Seminary for me was an amazing time. It was a time of deep thinking about deep things, a time of marinating myself in new ideas and theologies, rituals and practices. I started walking labyrinths, doing contemplative prayer, and meditating regularly among other things. And I took those spiritual practices from that amazingly rich few years and sank even more deeply into them as I moved through my internship, my wedding, my move to New England, and the start of my first ministry.
Then, I had a baby.
While I had always had some concept that parenting would mean less time to myself, I was wholly unprepared for what this actually looked and felt and smelled like, boots on the ground. I don’t remember showering much during those first few months, let alone finding time to contemplate the meaning of life. I hardly had a chance to eat an entire meal in one sitting during the first six months, so it should go without saying that I didn’t exactly have the energy to eat my food very mindfully, savoring each bite with gratitude.
The late nights and early mornings and long days caring for my sweet, precious, but very demanding colicky baby ate into my normal exercise routine, my prayer life, and everything I had gotten used to doing to take care of myself. And after a while, I began to notice that I was more prone to get upset easily, to take things personally. Little things began to get to me a lot more than they used to.
I finally knew I needed to make a change the day I broke into tears when a grocery bag filled with glass jars of baby food ripped as I was putting it into the car. Yes, it was annoying, inconvenient, and a little embarrassing to get down on my hands and knees to search under my car for the last few rouge jars. But even in the moment I knew I was overreacting.
I didn’t want to lose my cool every time I misplace my keys, or the milk goes bad, or my son spits up on my robe as I handed him off to the nursery worker at church before heading into the Sanctuary. I wanted to strengthen my spiritual and emotional muscles again so that I had more of a choice in how I responded to things like that. I wanted to regain a deeper level of serenity, to deepen the still pool of my soul.

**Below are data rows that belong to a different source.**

(* ===== verification/QueueDebug.v ===== *)
(** What [server/queue.h] compiles only into debugging builds: the checks of a kernel
    with [INVARIANTS] ([QMD_LIST_CHECK_*], [QMD_TAILQ_CHECK_*]), which panic when a
    link is inconsistent, and, with [QUEUE_MACRO_DEBUG], the trashing of the links of
    removed elements and the traces of the last two places of a change. The macros
    themselves are those of [ListQ] and [TailQ], where all of this is empty. *)

From Stdlib Require Import String.
From S2P Require Import Prelude Queue QueueSpec ListQ TailQ STailQ.
From S2P Require SList.

(** ** The checks

    A check gives [true] when it passes and [false] when it panics. *)

Definition QMD_LIST_CHECK_HEAD (m : qmem) (head : nat) : outcome bool :=
  first ← LIST_FIRST m head;
  if decide (first = None) then Ret true
  else
    first ← LIST_FIRST m head;
    prev ← get_prev m first;
    Ret (bool_decide (prev = First head)).

Definition QMD_LIST_CHECK_NEXT (m : qmem) (elm : option nat) : outcome bool :=
  next ← LIST_NEXT m elm;
  if decide (next = None) then Ret true
  else
    next ← LIST_NEXT m elm;
    prev ← get_prev m next;
    l ← elem_link elm;
    Ret (bool_decide (prev = l)).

Dough Muder, the author of our third reading this morning talks about how spiritual practice has been helpful to him in becoming more emotionally resilient and stable. He writes:
There’s one way of living in which you react to events with depth, appreciation, and creativity. All the wisdom you’ve gathered in life is available to you, and you may even add to it by noticing something new. There’s another way of living in which you react to events through knee-jerk patterns. Life gets away from you, and when you look back you say, “Why did I do that? I know better.”
A spiritual practice is working if, after you do it for a while, you notice that you’re doing the former more often and the latter less. You’re spending more time in the deeper end of life’s pool—swimming, not drowning.
Getting to a place where we have the inner stamina to swim through some of life’s rough patches rather than just survive them. I think that’s the point of spiritual practice. And if the words “spiritual practice” don’t resonate for you, try out “inner practice.” Whatever we call them, they are those activities or disciplines we pursue regularly that help us access what Nick Page in our first reading called “the elation of compassionate connectedness—that incredible feeling of being a part of all actions—God or Creation as a verb—a self-organized interdependent event.”
Or as James Ford put it in our second reading, spiritual practice is what helps us move past life’s distractions so we can stop and notice the gifts in our lives. He writes:
The underlying premise is that this ordinary world, when we really attend, presents everything we need to heal our broken hearts and to find a moral compass and to live lives. But we don’t. There is too much distracting us from the present moment, too much going on, too much noise rising in our hearts, and instead we live distracted lives, never fully noticing. The universe is always offering a gift: a moment of presence, where in fact, everything is presented. All I have to do is stop and notice.
Between all of the demands of the holiday season and the increase in unstructured time between Christmas and New Year’s, my regular practice has fallen by the wayside more than I’d like. So, in the interest of practicing what I preach, I have committed myself to do my spiritual practice every single day for the month of January. Maybe you’re in a place in your life when you know you just can’t make that kind of commitment. And that’s ok. Life has many seasons, each of them different. But I imagine there may be some here today who are hungry for some more inner serenity, who are ready to make a month-long commitment to their hearts and spirits.
Whether it’s sitting meditation like Rev. Ford, prayer like Nick Page, a self-designed spiritual practice like Doug Muder, or something else, I know that some of you already have a strong spiritual or inner practice. Some of you might not, and some might be like me – getting back into the swing of things, re-wiring good spirit-care-habits. Like I said earlier, some might just not be in a place to do anything extra. Wherever you are in your own inner journey, you have company here, you are welcome here in the fullness of who you are, messiness, hectic schedule and all.
But for those of you who can, I hope you will join me this month in centering down into a new spiritual or inner practice, to nurture reflection and intention in your life. Lord knows we need it in this beautiful but broken world of ours. Maybe there’s something you’ve always been drawn to, something you’ve always wanted to try. Or, maybe there’s something you used to do that you’ve gotten away from that you’d like to revisit at this point in your life. Whatever it is, I look forward to hearing all about it.
O Source of Peace, lead us to peace, a peace profound and true. O Source of Peace, bless us with peace. Amen.